Describing the conflict as frozen is misleading, because the ceasefire breaches on the contact line of Armenian and Azerbaijani troops continue, Mark Simmonds said at a debate on the Nagorno-Karabakh conflict in the UK parliament on February 11.
"The UK is concerned by the ongoing ceasefire breaches both along the line of contact in Nagorno-Karabakh and the Armenian-Azerbaijani border," the official page of the UK embassy in Azerbaijan in a social network quoted Simmonds as saying.
Simmonds said the Nagorno-Karabakh conflict continues to hamper development in both Armenia and Azerbaijan, and causes further instability in an already troubled South Caucasus region.
He emphasized that the UK strongly supports the OSCE Minsk Group co-chairs who lead the peace process.
The co-chairs work hard to facilitate progress, and the international community stands ready to provide further support, Simmonds added.
He also urged both sides to exercise restraint, and assured that the British government is committed to doing everything in its power to foster efforts towards the resolution of the conflict.

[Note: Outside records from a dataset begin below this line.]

(** X18.  The page and the router read the same keys in the same order:
    the Anthropic key if it is set and not empty, else the Groq key, else
    OpenAI.  The indicator and the model constructed are given for each
    case.  They name the same provider, and differ twice: with an Anthropic
    key the page announces [Claude 3 Haiku] while the router constructs
    [claude-3-5-sonnet-20241022], and with none of the three keys the page
    says [Not configured] while the router still constructs the OpenAI
    model. *)
Theorem indicator_names_provider (getenv : Env) :
  (truthy (getenv "ANTHROPIC_API_KEY") = true ->
   llm_indicator getenv
   = (Success, "🤖 LLM: Claude 3 Haiku ($0.25/M tokens)") /\
   select_llm getenv
   = {| llm_provider := "Claude";
        model := "claude-3-5-sonnet-20241022";
        api_key := getenv "ANTHROPIC_API_KEY";
        base_url := None |}) /\
  (truthy (getenv "ANTHROPIC_API_KEY") = false ->
   truthy (getenv "GROQ_API_KEY") = true ->
   llm_indicator getenv = (Info, "🤖 LLM: Groq Mixtral (FREE)") /\
   select_llm getenv
   = {| llm_provider := "Groq";
        model := "mixtral-8x7b-32768";
        api_key := getenv "GROQ_API_KEY";
        base_url := Some "https://api.groq.com/openai/v1" |}) /\
  (truthy (getenv "ANTHROPIC_API_KEY") = false ->
   truthy (getenv "GROQ_API_KEY") = false ->
   select_llm getenv
   = {| llm_provider := "OpenAI";
        model := "gpt-3.5-turbo";
        api_key := None;
        base_url := None |} /\
   (truthy (getenv "OPENAI_API_KEY") = true ->
    llm_indicator getenv = (Info, "🤖 LLM: OpenAI GPT-3.5")) /\
   (truthy (getenv "OPENAI_API_KEY") = false ->
    llm_indicator getenv = (Warning, "🤖 LLM: Not configured"))).
Proof.
  unfold llm_indicator, select_llm.
  split; [|split].
  - intros ->. now split.
  - intros -> ->. now split.
  - intros -> ->. split; [reflexivity|]. split; now intros ->.
Qed.

End Provider.

(** ** The chat page *)
Section ChatPage.
Import App.
Variable W : Collaborators.
Variable px_bar_error : Figure -> option string.
Variable new_router : result SchemaInfo.
Local Open Scope list_scope.

Ltac split_page :=
  repeat match goal with
         | |- context [match ?x with _ => _ end] => destruct x eqn:?
         | |- context [let (_, _) := ?x in _] => destruct x eqn:?
         end.

Lemma row_lines_extend (df : DataFrame) (rows : list nat)
    (summary text : string) :
  for_each (row_line df) rows summary = Ok text ->
  exists rest, text = (summary ++ rest)%string.
Proof.
  revert summary; induction rows as [|i rows IH]; intros summary H.
  - cbn in H. inversion H. exists ""%string.
    now rewrite PyStrFacts.append_empty_r.
  - cbn [for_each] in H.
    destruct (row_line df summary i) as [summary'|e] eqn:R; [|discriminate].
    destruct (IH _ H) as [rest ->].
    unfold row_line in R.
    destruct (iloc df i 0) as [v0|]; [|discriminate].
    destruct (iloc df i 1) as [v1|]; [|discriminate].
    cbn [bind result_monad] in R.
    destruct (format_value_2f v1) as [amount|]; [|discriminate].
    cbn [bind result_monad] in R. inversion R.
    eexists. rewrite !PyStrFacts.append_assoc. reflexivity.
Qed.

(** X19.  The page asks for a chart exactly when the table has at least two
    columns and a numeric column; the column charted is the first numeric
    column, over the first ten rows.  For a table that is not empty: with no
    chart, the summary is the row-count sentence alone; with a chart, a
    summary that is produced states, after the row count, the total of the
    charted column, and none is produced when that total cannot be
    rendered, as when two columns carry the label. *)
Theorem chart_matches_total (query : string) (df : DataFrame)
    (sql : option string) :
  (chart_for df = None <->
   List.length (columns df) < 2 \/ select_dtypes_number df = []) /\
  (forall fig,
     chart_for df = Some fig ->
     hd_error (select_dtypes_number df) = Some (y fig) /\
     data fig = head 10 df /\
     title fig = (y fig ++ " by " ++ x fig)%string) /\
  (empty df = false -> chart_for df = None ->
   _generate_natural_response query (Some df) sql
   = Ok ("Found " ++ str_nat (len df) ++ " results. ")%string) /\
  (forall fig,
     empty df = false -> chart_for df = Some fig ->
     match format_column_sum df (y fig) with
     | Raise e => _generate_natural_response query (Some df) sql = Raise e
     | Ok total =>
         forall text,
           _generate_natural_response query (Some df) sql = Ok text ->
           exists rest,
             text = ("Found " ++ str_nat (len df) ++ " results. The total "
                       ++ y fig ++ " is " ++ total ++ ". " ++ rest)%string
     end).
Proof.
  assert (Hn : chart_for df = None <->
               List.length (columns df) < 2 \/ select_dtypes_number df = []).
  { unfold chart_for.
    destruct (Nat.leb_spec 2 (List.length (columns df))) as [Hc|Hc].
    - destruct (select_dtypes_number df) as [|n ns]; split; intros H;
        try discriminate; auto. destruct H as [H|H]; [lia | discriminate].
    - split; auto. }
  split; [exact Hn | split; [|split]].
  - unfold chart_for. intros fig H.
    destruct (2 <=? List.length (columns df)); [|discriminate].
    destruct (select_dtypes_number df) as [|n ns]; [discriminate|].
    inversion H; subst fig. cbn. repeat split.
  - intros He Hc. apply count_sentence_only; [exact He | now apply Hn].
  - intros fig He H. unfold chart_for in H.
    unfold _generate_natural_response. rewrite He.
    destruct (2 <=? List.length (columns df)); [|discriminate].
    destruct (select_dtypes_number df) as [|n ns]; [discriminate|].
    inversion H; subst fig. cbn [y].
    destruct (format_column_sum df n) as [total|e]; [|reflexivity].
    cbn [bind result_monad]. intros text.
    destruct (len df <=? 10).
    + intros Hr. destruct (row_lines_extend _ _ _ _ Hr) as [rest ->].
      exists ("Here are all the results:" ++ LF ++ LF ++ rest)%string.
      rewrite !PyStrFacts.append_assoc. reflexivity.
    + intros Hr. exists "Top 10 results shown below."%string.
      rewrite !PyStrFacts.append_assoc in Hr. now inversion Hr.
Qed.

(** X20.  For a table of two or more columns that are all numeric, the page
    charts the first column against itself: both axes are the first
    column. *)
Theorem chart_of_numeric_table (df : DataFrame) :
  2 <= List.length (columns df) ->
  (forall c, In c (columns df) -> is_number (snd c) = true) ->
  exists fig,
    chart_for df = Some fig /\ x fig = y fig /\
    hd_error (map fst (columns df)) = Some (x fig).
Proof.
  intros Hc Hall. unfold chart_for, select_dtypes_number,
    select_dtypes_exclude_number.
  destruct (Nat.leb_spec 2 (List.length (columns df))) as [_|]; [|lia].
  rewrite (filter_all (fun c => is_number (snd c)) _ Hall).
  rewrite (filter_none (fun c => negb (is_number (snd c)))).
  2: { intros c Hin. now rewrite (Hall c Hin). }
  destruct (columns df) as [|[c0 s0] rest]; [simpl in Hc; lia|].
  eexists. cbn. repeat split.
Qed.

Lemma present_appends (reply : RouterResult) (s : Session W) :
  match present W px_bar_error reply s with
  | (Ok _, s') =>
      messages W s' = messages W s ++ [stored_message reply] /\
      (forall df fig, dataframe reply = Some df -> chart_for df = Some fig ->
                      px_bar_error fig = None)
  | (Raise e, s') =>
      messages W s' = messages W s /\
      shown W s' = shown W s ++ [Markdown (answer reply)] /\
      exists df fig,
        dataframe reply = Some df /\ chart_for df = Some fig /\
        px_bar_error fig = Some e
  end.
Proof.
  unfold present, stored_message.
  destruct (dataframe reply) as [df|]; [|split; [reflexivity | discriminate]].
  destruct (chart_for df) as [fig|] eqn:Ec.
  2: { split; [reflexivity|]. intros d f Hd. inversion Hd; subst.
       rewrite Ec. discriminate. }
  destruct (px_bar_error fig) as [e|] eqn:Ep.
  - cbn. repeat split. now exists df, fig.
  - split; [reflexivity|]. intros d f Hd Hf. inversion Hd; subst.
    rewrite Ec in Hf. inversion Hf; subst. exact Ep.
Qed.

Lemma present_other_fields (reply : RouterResult) (s : Session W) :
  snowflake_connected W (snd (present W px_bar_error reply s))
  = snowflake_connected W s /\
  rag_engine W (snd (present W px_bar_error reply s)) = rag_engine W s /\
  query_router W (snd (present W px_bar_error reply s)) = query_router W s /\
  router_calls W (snd (present W px_bar_error reply s)) = router_calls W s.
Proof.
  unfold present.
  destruct (dataframe reply) as [df|]; [|cbn; auto].
  destruct (chart_for df) as [fig|]; [|cbn; auto].
  destruct (px_bar_error fig); cbn; auto.
Qed.

Ltac close_history :=
  cbn; eexists; (split; [rewrite <- ?app_assoc; reflexivity | reflexivity]).

Ltac answer_history :=
  match goal with
  | |- context [process_query W ?p ?m] => destruct (process_query W p m)
  end;
  match goal with
  | |- context [present W px_bar_error ?r ?s0] =>
      let Hp := fresh "Hp" in
      pose proof (present_appends r s0) as Hp;
      destruct (present W px_bar_error r s0) as [[?|?] ?];
      [ destruct Hp as [Hp _]; rewrite Hp
      | destruct Hp as [Hp _]; cbn; rewrite Hp ]
  end;
  close_history.

(** X21.  Every prompt adds exactly two entries to the history, whatever
    happens while answering it: the prompt as the user's message, then one
    message of the assistant (the answer, the request to connect, or the
    text of an error). *)
Theorem on_prompt_history (prompt : string) (s : Session W) :
  exists reply : Message,
    messages W (on_prompt W px_bar_error new_router prompt s)
    = messages W s ++ [user prompt; reply] /\
    role reply = "assistant"%string.
Proof.
  unfold on_prompt, respond, ensure_engine, ensure_router.
  cbn -[process_query present new_engine].
  destruct (snowflake_connected W s); cbn -[process_query present new_engine];
    [|close_history].
  destruct (rag_engine W s) as [store|].
  - cbn -[process_query present new_engine].
    destruct (query_router W s) as [schema|].
    + answer_history.
    + destruct new_router as [schema|e]; [answer_history | close_history].
  - destruct (new_engine W) as [store|e]; [|close_history].
    cbn -[process_query present new_engine].
    destruct (query_router W s) as [schema|].
    + answer_history.
    + destruct new_router as [schema|e]; [answer_history | close_history].
Qed.

(** X22.  Without a connection nothing is built and nothing is called: the
    page shows and stores the request to connect, and the engine, the
    router and the call log of the session are as they were. *)
Theorem on_prompt_not_connected (prompt : string) (s : Session W) :
  snowflake_connected W s = false ->
  on_prompt W px_bar_error new_router prompt s
  = {| messages := messages W s ++ [user prompt; assistant NOT_CONNECTED];
       snowflake_connected := false;
       rag_engine := rag_engine W s;
       query_router := query_router W s;
       router_calls := router_calls W s;
       shown := shown W s ++ [Markdown prompt; Markdown NOT_CONNECTED] |}.
Proof.
  intros H. unfold on_prompt, respond, append_message, show.
  cbn -[process_query present new_engine]. rewrite H.
  cbn. rewrite <- ?app_assoc. reflexivity.
Qed.

Lemma on_prompt_with_router (prompt : string) (s : Session W)
    (store : option (Store (Embedding W))) (schema : SchemaInfo) :
  snowflake_connected W s = true ->
  rag_engine W s = Some store ->
  query_router W s = Some schema ->
  on_prompt W px_bar_error new_router prompt s
  = let pm := process_query W prompt
                {| vector_store := store; schema_info := schema;
                   calls := router_calls W s |} in
    match present W px_bar_error (fst pm)
            {| messages := messages W s ++ [user prompt];
               snowflake_connected := true;
               rag_engine := Some (vector_store (snd pm));
               query_router := Some schema;
               router_calls := calls (snd pm);
               shown := shown W s ++ [Markdown prompt] |} with
    | (Ok _, s') => s'
    | (Raise e, s') =>
        append_message W (show W s' (Error ("❌ Error: " ++ e)%string))
          (assistant ("❌ Error: " ++ e)%string)
    end.
Proof.
  intros Hc He Hr. unfold on_prompt, respond, ensure_engine, ensure_router.
  cbn -[process_query present new_engine]. rewrite Hc, He.
  cbn -[process_query present new_engine]. rewrite Hr.
  cbn -[process_query present new_engine]. rewrite ?Hc, ?Hr.
  now destruct (process_query W prompt _).
Qed.

(** X23.  With the engine and the router in the session, and when drawing
    the chart does not fail, the page stores the reply of the router as it
    is: its answer as the content, its table, and the chart made from the
    table; the session keeps its engine with the store unchanged and its
    router, and its call log is the log that the router leaves. *)
Theorem on_prompt_stores_reply (prompt : string) (s : Session W)
    (store : option (Store (Embedding W))) (schema : SchemaInfo) :
  snowflake_connected W s = true ->
  rag_engine W s = Some store ->
  query_router W s = Some schema ->
  (forall fig, px_bar_error fig = None) ->
  let m := {| vector_store := store; schema_info := schema;
              calls := router_calls W s |} in
  let s' := on_prompt W px_bar_error new_router prompt s in
  messages W s'
  = messages W s ++ [user prompt;
                     stored_message (fst (process_query W prompt m))] /\
  rag_engine W s' = Some store /\
  query_router W s' = Some schema /\
  router_calls W s' = calls (snd (process_query W prompt m)).
Proof.
  intros Hc He Hr Hpx m s'. unfold s'.
  rewrite (on_prompt_with_router prompt s store schema Hc He Hr).
  fold m. cbn zeta.
  assert (Hv : vector_store (snd (process_query W prompt m)) = store).
  { rewrite process_query_machine.
    now destruct (reads_only_body W prompt m) as (Hv & _). }
  match goal with
  | |- context [present W px_bar_error ?r ?s0] =>
      pose proof (present_appends r s0) as Hp;
      pose proof (present_other_fields r s0) as (_ & H2 & H3 & H4);
      destruct (present W px_bar_error r s0) as [[u|e] s1]
  end; cbn [snd] in *.
  - destruct Hp as [Hp _]. rewrite Hp, H2, H3, H4. cbn.
    rewrite Hv, <- app_assoc. repeat split.
  - destruct Hp as (_ & _ & df & fig & _ & _ & Hx).
    rewrite Hpx in Hx. discriminate.
Qed.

The Nagorno-Karabakh conflict emerged in 1988 when Armenia made territorial claims against Azerbaijan. Since a lengthy war in the early 1990s that displaced over one million Azerbaijanis, Armenian armed forces have occupied over 20 percent of Azerbaijan's internationally recognized territory, including Nagorno-Karabakh and seven adjacent regions.
The UN Security Council's four resolutions on Armenian withdrawal have not been enforced to this day.
Peace talks, mediated by Russia, France and the U.S. through the OSCE Minsk Group, are underway on the basis of a peace outline proposed by the Minsk Group co-chairs and dubbed the Madrid Principles. The negotiations have been largely fruitless so far.